Обычно переохлаждение расплава происходит от долей до десятков градусов, но для ряда веществ может достигать сотен градусов. Из-за большой вязкости сильно переохлажденные жидкости теряют текучесть, сохраняя, как в твердые тела, свою форму. Эти тела получили название аморфных твердых тел; к ним относятся смолы, мех, сургуч, стекло. Аморфные тела, являясь, таким образом, переохлажденными жидкостями, изотропны, т. е. их свойства во всех направлениях одинаковы; для них, как и для жидкостей, характерен ближний, порядок в расположении частиц; в них в отличие от жидкостей подвижность частиц довольно мала. Особенностью аморфных тел явля­ется отсутствие у них определенной точки плавления, т. е. невозможно указать опреде­ленную температуру, выше которой можно было бы констатировать жидкое состояние, а ниже — твердое. Из опыта известно, что в аморфных телах со временем может наблюдаться процесс кристаллизации, например в стекле появляются кристаллики; оно, теряя прозрачность, начинает мутнеть и превращаться в поликристаллическое тело.

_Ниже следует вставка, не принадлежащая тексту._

(** * The properties of the specification *)

(** ** The velocity stepper *)

(** C1, as amended: the velocity stepper built from [kx], [kxr] and the
    options holds, in the enabled cases, the interpolated real-frequency
    table (left value 0, right value its last entry) divided by
    [sqrt (1 + 3 kxr^2)] and the interpolated imaginary-frequency table
    (left value 0, right value its last entry); on a grid of even length
    [2 h], with [kx] of that length, [kxr] of [h + 1] entries and a
    nonzero density, its call returns
    [-u (du/dx) - restoring_force ((d(p/m)/dx) / n) - q_over_m_times_e
     + landau_damping u / (1 + delta^2)] entry by entry. *)
Theorem VelocityStepper_formula (solver : R -> R -> R -> C)
  (kx kxr : list R) (physics : Physics) (n u p q delta : list R) (h : nat) :
  (0 < h)%nat ->
  length kx = (2 * h)%nat -> length kxr = S h ->
  length n = (2 * h)%nat -> length u = (2 * h)%nat -> length p = (2 * h)%nat ->
  length q = (2 * h)%nat -> length delta = (2 * h)%nat ->
  (forall x, In x n -> x <> 0) ->
  exists self du dp rf ld,
    VelocityStepper_init solver kx kxr physics = Some self /\
    vs_kx self = kx /\
    (kinetic_real_wepw physics = true ->
     vs_wr_corr self =
       map (fun k =>
              interp1 (linspace 0.2 0.4 128)
                      (map (fun k => Cre (solver 1 1 k)) (linspace 0.2 0.4 128))
                      0
                      (last (map (fun k => Cre (solver 1 1 k))
                                 (linspace 0.2 0.4 128)) 0)
                      k
              / sqrt (1 + 3 * k ^ 2)) kxr) /\
    (landau_damping physics = true ->
     vs_wis self =
       map (interp1 (linspace 0.2 0.4 128)
                    (map (fun k => Cim (solver 1 1 k)) (linspace 0.2 0.4 128))
                    0
                    (last (map (fun k => Cim (solver 1 1 k))
                               (linspace 0.2 0.4 128)) 0))
           kxr) /\
    (forall n' u' p' q' delta',
        VelocityStepper_call self n' u' p' q' delta' =
        velocity_rhs kx (vs_wr_corr self) (vs_wis self) n' u' p' q' delta') /\
    gradient u kx = Some du /\
    gradient p kx = Some dp /\
    half_spectrum_filter (vs_wr_corr self) (map2 Rdiv dp n) = Some rf /\
    half_spectrum_filter (vs_wis self) u = Some ld /\
    VelocityStepper_call self n u p q delta =
      Some (map (fun i => - nth i u 0 * nth i du 0 - nth i rf 0 - nth i q 0
                          + nth i ld 0 / (1 + nth i delta 0 ^ 2))
                (seq 0 (2 * h))).
Proof.
  intros Hh Hkx Hkxr Hn Hu Hp Hq Hd _.
  destruct (VelocityStepper_init solver kx kxr physics) as [self|] eqn:Ei;
    [|rewrite VelocityStepper_init_eq in Ei; discriminate].
  destruct (length_filter_arrays _ _ _ _ _ Ei) as (Ekx & Lwr & Lwi).
  destruct (VelocityStepper_call_even self n u p q delta h)
    as (du & dp & rf & ld & Eu & _ & Ep & _ & _ & Erf & _ & Eld & Ecall);
    try congruence.
  exists self, du, dp, rf, ld.
  rewrite Ekx in Eu, Ep.
  split; [reflexivity|]. split; [exact Ekx|].
  rewrite VelocityStepper_init_eq in Ei. injection Ei as <-.
  cbn [vs_wr_corr vs_wis] in *.
  split; [intros ->; reflexivity|]. split; [intros ->; reflexivity|].
  split; [intros; apply (VelocityStepper_call_rhs (mkVelocityStepper kx _ _))|].
  repeat (split; [assumption|]). exact Ecall.
Qed.

Lemma VelocityStepper_formula_witness :
  exists self out,
    VelocityStepper_init (fun _ _ k => (k, - k)) [0; -1] [0; 1]
                         (mkPhysics true true) = Some self /\
    VelocityStepper_call self [1; 1] [1; 2] [3; 4] [0; 0] [0; 1] = Some out.
Proof.
  assert (Hn : forall x : R, In x [1; 1] -> x <> 0)
    by (intros x [<-|[<-|[]]]; lra).
  destruct (VelocityStepper_formula (fun _ _ k => (k, - k)) [0; -1] [0; 1]
              (mkPhysics true true) [1; 1] [1; 2] [3; 4] [0; 0] [0; 1] 1
              (le_n 1) eq_refl eq_refl eq_refl eq_refl eq_refl eq_refl eq_refl Hn)
    as (self & du & dp & rf & ld & Ei & _ & _ & _ & _ & _ & _ & _ & _ & Ec).
  exists self. eexists. split; [exact Ei | exact Ec].
Defined.

(** C1, the statement for all same-length arrays fails: on a grid of three
    points, with a nonzero density, the stepper is built and its call
    raises, so that no array is returned. *)
Lemma VelocityStepper_formula_odd_grid :
  exists vs,
    VelocityStepper_init (fun _ _ k => (k, - k)) [0; 1; -1] [0; 1]
                         (mkPhysics true true) = Some vs /\
    VelocityStepper_call vs [1; 1; 1] [1; 2; 3] [3; 4; 5] [0; 0; 0] [0; 1; 0]
      = None /\
    forall out,
      VelocityStepper_call vs [1; 1; 1] [1; 2; 3] [3; 4; 5] [0; 0; 0] [0; 1; 0]
        <> Some out.
Proof.
  rewrite VelocityStepper_init_eq. eexists. split; [reflexivity|].
  match goal with
  | |- ?c = None /\ _ =>
      assert (E : c = None)
        by (apply (VelocityStepper_call_odd _ _ _ _ _ _ 1);
            solve [lia | reflexivity])
  end.
  split; [exact E|]. intros out. rewrite E. discriminate.
Qed.

(** ** The trapping stepper *)

(** C2, as amended: the trapping stepper is built without any option
    flag, its filter is the interpolation of the imaginary-frequency table
    onto [kxr] with both boundary values [0]; on a grid of even length
    [2 h], with [kx] of that length and [kxr] of [h + 1] entries, its call
    returns
    [-3.757 (d(delta)/dx) + 100 |irfft (rfft e * wis_trap)| - 0.001 delta]
    entry by entry, and the forcing term is nowhere negative. *)
Theorem ParticleTrapper_formula (solver : R -> R -> R -> C)
  (kxr kx e delta : list R) (h : nat) :
  (0 < h)%nat ->
  length kx = (2 * h)%nat -> length kxr = S h ->
  length e = (2 * h)%nat -> length delta = (2 * h)%nat ->
  exists self dd f,
    ParticleTrapper_init solver kxr kx = Some self /\
    pt_kx self = kx /\
    pt_wis self =
      map (interp1 (linspace 0.2 0.4 128)
                   (map (fun k => Cim (solver 1 1 k)) (linspace 0.2 0.4 128))
                   0 0) kxr /\
    (forall e' delta',
        ParticleTrapper_call self e' delta' =
        trapping_rhs kx (pt_wis self) e' delta') /\
    gradient delta kx = Some dd /\
    trapping_forcing (pt_wis self) e = Some f /\
    (forall i, 0 <= nth i f 0) /\
    ParticleTrapper_call self e delta =
      Some (map (fun i => -3.757 * nth i dd 0 + nth i f 0 - 0.001 * nth i delta 0)
                (seq 0 (2 * h))).
Proof.
  intros Hh Hkx Hkxr He Hd.
  rewrite ParticleTrapper_init_eq.
  set (self := mkParticleTrapper kxr _ kx).
  destruct (ParticleTrapper_call_even self e delta h) as (dd & Eg & Ef & Ec);
    cbn [pt_kx pt_wis self]; rewrite ?length_map; try assumption.
  exists self, dd. eexists.
  split; [reflexivity|]. split; [reflexivity|]. split; [reflexivity|].
  split; [intros e' delta'; apply ParticleTrapper_call_rhs|].
  split; [exact Eg|].
  split; [unfold trapping_forcing; rewrite Ef; reflexivity|].
  split; [intros i; apply forcing_nonneg|].
  exact Ec.
Qed.

Lemma ParticleTrapper_formula_witness :
  (0 < 1)%nat /\
  length [0; -1] = (2 * 1)%nat /\ length [0; 1] = 2%nat /\
  length [1; 2] = (2 * 1)%nat /\ length [3; 4] = (2 * 1)%nat /\
  (exists self dd f,
    ParticleTrapper_init (fun _ _ k => (k, - k)) [0; 1] [0; -1] = Some self /\
    pt_kx self = [0; -1] /\
    pt_wis self =
      map (interp1 (linspace 0.2 0.4 128)
                   (map (fun k => Cim ((fun _ _ k => (k, - k)) 1 1 k))
                        (linspace 0.2 0.4 128))
                   0 0) [0; 1] /\
    (forall e' delta',
        ParticleTrapper_call self e' delta' =
        trapping_rhs [0; -1] (pt_wis self) e' delta') /\
    gradient [3; 4] [0; -1] = Some dd /\
    trapping_forcing (pt_wis self) [1; 2] = Some f /\
    (forall i, 0 <= nth i f 0) /\
    ParticleTrapper_call self [1; 2] [3; 4] =
      Some (map (fun i => -3.757 * nth i dd 0 + nth i f 0 - 0.001 * nth i [3; 4] 0)
                (seq 0 (2 * 1)))).
Proof.
  split; [lia|]. do 4 (split; [reflexivity|]).
  apply (ParticleTrapper_formula (fun _ _ k => (k, - k)) [0; 1] [0; -1] [1; 2] [3; 4] 1);
    solve [lia | reflexivity].
Defined.

(** C2, the statement for all same-length arrays fails: on a grid of three
    points the stepper is built and its call raises, so that no array is
    returned. *)
Lemma ParticleTrapper_formula_odd_grid :
  exists pt,
    ParticleTrapper_init (fun _ _ k => (k, - k)) [0; 1] [0; 1; -1] = Some pt /\
    ParticleTrapper_call pt [1; 2; 3] [0; 1; 0] = None /\
    forall out, ParticleTrapper_call pt [1; 2; 3] [0; 1; 0] <> Some out.
Proof.
  rewrite ParticleTrapper_init_eq. eexists. split; [reflexivity|].
  match goal with
  | |- ?c = None /\ _ =>
      assert (E : c = None)
        by (apply (ParticleTrapper_call_odd _ _ _ 1);
            solve [lia | reflexivity])
  end.
  split; [exact E|]. intros out. rewrite E. discriminate.
Qed.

В последнее время широкое распространение в народном хозяйстве получили полимеры — органические аморфные тела, молекулы которых состоят из большого числа одинаковых длинных молекулярных цепочек, соединенных химическими (валентными) связями. К полимерам относятся как естественные (крахмал, белок, каучук, клетчатка и др.), так и искусственные (пластмасса, резина, полистирол, лавсан, капрон и др.) органические вещества. Полимерам присущи прочность и эластичность; некото­рые полимеры выдерживают растяжение, в 5—10 раз превышающее их первоначальную длину. Это объясняется тем, что длинные молекулярные цепочки могут при деформации либо сворачиваться в плотные клубки, либо вытягиваться в прямые линии. Эластичность полимеров проявляется только в определенном интервале температур, ниже которого они становятся твердыми и хрупкими, а выше — пластичными. Хотя синтети­ческих полимерных материалов создано очень много (искусственные волокна, замените­ли кожи, строительные материалы, заменители металлов и др.), но теория полимеров до настоящего времени полностью не разработана. Ее развитие определяется запросами современной техники, требующей синтеза полимеров с заранее заданными свойствами.

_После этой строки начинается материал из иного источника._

(** * Kotlin/Native runtime: the object registry of the memory manager

    A shallow embedding of
      - [kotlin-native/runtime/src/mm/cpp/ObjectFactory.hpp]
        ([ObjectFactoryStorage] with its [Node], [Producer], [Consumer],
        [Iterator] and [Iterable], and the typed [ObjectFactory] on top), and
      - [kotlin-native/runtime/src/main/cpp/AvaliableProcessors.cpp].

    Integers of type [size_t], [uintptr_t] and [uint32_t] are values of [Z]
    with the wrap-around written out.  Pointers are addresses, [0] being
    [nullptr].  A [std::unique_ptr] is the address it owns; moving from it
    leaves [nullptr] behind. *)

From Stdlib Require Import ZArith Lia.
From stdpp Require Import base numbers list option gmap strings.
Local Open Scope Z_scope.
#[local] Set Warnings "-clear-no-such-hyp".

(** * The model *)

(** ** Target and template parameters *)

(** What the C++ compiler fixes for one instantiation of
    [ObjectFactoryStorage<DataAlignment, Allocator>]. *)
Class Target := {
  size_bits : Z;      (* width of size_t and of uintptr_t *)
  sizeof_Node : Z;    (* sizeof(Node): one unique_ptr with an empty deleter *)
  alignof_Node : Z;   (* alignof(Node) *)
  DataAlignment : Z;  (* the template parameter *)
}.

(** Modelled from the spec: [IsValidAlignment] of Alignment.hpp, which is not
    part of the sources at hand.  An alignment is valid when it is a power of
    two. *)
Definition IsValidAlignment (alignment : Z) : bool :=
  (0 <? alignment) && (Z.land alignment (alignment - 1) =? 0).

Section Layout.
Context {T : Target}.

Definition SIZE_MOD : Z := 2 ^ size_bits.

(** Conversion to [size_t]. *)
Definition to_size_t (x : Z) : Z := x mod SIZE_MOD.

Definition size_add (a b : Z) : Z := to_size_t (a + b).

Definition size_sub (a b : Z) : Z := to_size_t (a - b).

Definition size_not (a : Z) : Z := to_size_t (Z.lnot a).

Definition is_size_t (x : Z) : bool := (0 <=? x) && (x <? SIZE_MOD).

§ 75. Фазовые переходы I и П рода

Фазой называется термодинамически равновесное состояние вещества, отличающееся по физическим свойствам от других возможных равновесных состояний того же вещества. Если, например, в закрытом сосуде находится вода, то эта система является двухфазной: жидкая фаза — вода; газообразная фаза — смесь воздуха с водяными парами. Если в воду бросить кусочки льда, то эта система станет трехфазной, в кото­рой лед является твердой фазой. Часто понятие «фаза» употребляется в смысле агрегатного состояния, однако надо учитывать, что оно шире, чем понятие «агрегатное состояние». В пределах одного агрегатного состояния вещество может находиться в нескольких фазах, отличающихся по своим свойствам, составу и строению (лед, например, встречается в пяти различных модификациях — фазах). Переход вещества из одной фазы в другую — фазовый переход — всегда связан с качественными измене­ниями свойств вещества. Примером фазового перехода могут служить изменения агрегатного состояния вещества или переходы, связанные с изменениями в составе, строении и свойствах вещества (например, переход кристаллического вещества из одной модификации в другую).